The nutraceuticals strategy is also confronted with the health issue, but the obstacle is of different nature. If nutraceuticals producers really want to prove their difference, they not only need to compete with any quality products, but also with drugs and medicines, that is to say: with trades, industrial processes, standards, regulations, development time cycles, market placing, and durability of very restrictive patents, aspects defining very precisely the field game of other giants, namely the pharmaceutical industry. It is not certain that they will remain unresponsive, either by mobilizing regulatory weapons, by cutting access to some distribution channels (pharmacies) or just through occupying the field, with a more obvious legitimacy.

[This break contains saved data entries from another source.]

(** *** The loop over the parents *)

(** Everything that the object holds is released. *)
Lemma release_all (u : U) i o lease err children :
  accounted u -> objects u !! i = Some o -> objectPhase o = Finalizing [] lease err children ->
  let l := ReleaseParent (remainingUnfinalizedParentsLimit u) (loc o) in
  forall k, amount k (if children then ReleaseChildren l (loc o) else l) =
    amount k (remainingUnfinalizedParentsLimit u) + held k o.
Proof.
  intros Ha Ho Eph l k. pose proof (acc_lookup u i o Ha Ho) as Hr. pose proof (acc_remaining u Ha) as Hl.
  pose proof (fun k => own_full k (loc o) Hr) as Hown.
  assert (forall k, held k o = if children then full k (loc o) else own k (loc o)) as Hheld
    by (intros k'; unfold held; rewrite Eph; by destruct children).
  assert (forall k, amount k l = amount k (remainingUnfinalizedParentsLimit u) + own k (loc o)) as Hparent.
  { intros k'. apply releaseParent_amount; [done|done|]. apply (acc_give_back u i o (fun k => own k (loc o)) Ha Ho).
    intros k2. rewrite Hheld. pose proof (Hown k2). destruct children; lia. }
  rewrite Hheld. destruct children; [|apply Hparent].
  rewrite releaseChildren_amount; [rewrite Hparent; lia| |done|].
  - rewrite <- (Limit_eq (mkLimit (limitCount (remainingUnfinalizedParentsLimit u) + own Count (loc o))
      (limitSizeBytes (remainingUnfinalizedParentsLimit u) + own Size (loc o))) l) by (intros []; symmetry; apply Hparent).
    apply (acc_give_back u i o (fun k => own k (loc o)) Ha Ho). intros k2. rewrite Hheld. apply Hown.
  - pose proof (Hparent Count) as H1. pose proof (Hparent Size) as H2. simpl in H1, H2. rewrite H1, H2, <- !Z.add_assoc.
    apply (acc_give_back u i o (fun k => own k (loc o) + (full k (loc o) - own k (loc o))) Ha Ho).
    intros k2. rewrite Hheld. pose proof (Hown k2). lia.
Qed.

Lemma release_spec (u : U) i o lease err children :
  inv u -> objects u !! i = Some o -> objectPhase o = Finalizing [] lease err children ->
  let l := ReleaseParent (remainingUnfinalizedParentsLimit u) (loc o) in
  let u' := setRemaining (setObject u i (setPhase o Finalized)) (if children then ReleaseChildren l (loc o) else l) in
  inv u' /\ (admitted u -> admitted u').
Proof.
  intros Hu Ho Eph l u'. pose proof (inv_acc u Hu) as Ha. pose proof (acc_lookup u i o Ha Ho) as Hr.
  pose proof (shaped_lookup _ _ _ (inv_shape u Hu) Ho) as Hok. unfold object_ok in Hok. rewrite Eph in Hok.
  assert (forall k, held k (setPhase o Finalized) = 0) as Hzero by done.
  pose proof (fun k => held_range k o Hr) as Hheld.
  split.
  - apply (inv_update u u' i o (setPhase o Finalized) Hu Ho); try done.
    + intros k. rewrite Hzero. cbn [u' remainingUnfinalizedParentsLimit setRemaining setObject].
      unfold l. rewrite (release_all u i o lease err children Ha Ho Eph). lia.
    + intros k. left. rewrite Hzero. apply Hheld.
    + intros r j Hj. split; [done|]. intros ->. destruct (sh_map u (inv_shape u Hu) r i Hj) as (o'&Ho'&_&Hatt).
      rewrite Ho in Ho'. injection Ho' as <-. unfold attachable in Hatt. by rewrite Eph in Hatt.
    + unfold openLinks. by rewrite Eph.
    + unfold awaited. by rewrite Eph.
  - intros Hadm. apply (admitted_update u u' i o (setPhase o Finalized) Ha Hadm Ho); try done.
    intros k. rewrite Hzero. apply Hheld.
Qed.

It is likely that the nutraceuticals  industry will have a bright future. But this future is not written yet, and this emerging business is not a virgin land in which it would be easy to take positions and keep them. Its territory (including distribution channels) is still undefined, and first explorers will not remain alone for long. Finally, one should note the vagueness of some concepts: nutraceuticals are at the crossroads of three dimensions: wellbeing (which also has to do with luxury), health (which involves clinical tests and technical perfection), and the organic field (which goes in the opposite direction). It is not easy to reconcile the sometimes contradictory demands of these three worlds.


The dream of all leaders is what is to find a “blue ocean” strategy: exploring or creating unknown markets, without any competition. Each of the experiments explored in this article participates in this dream. But in such a competitive industry as food industry, is the dream possible? Nestlé’s and Danone’s steps aside are fascinating indeed, and the development of these three strategic initiatives will undoubtedly be exciting. But we can doubt that such initiatives will radically change the destiny of these giants, who seem to be condemned to keep (or come back to, when their successful reorientations will have paved the way to copycats and followers) a position of generalist player within an oligopoly.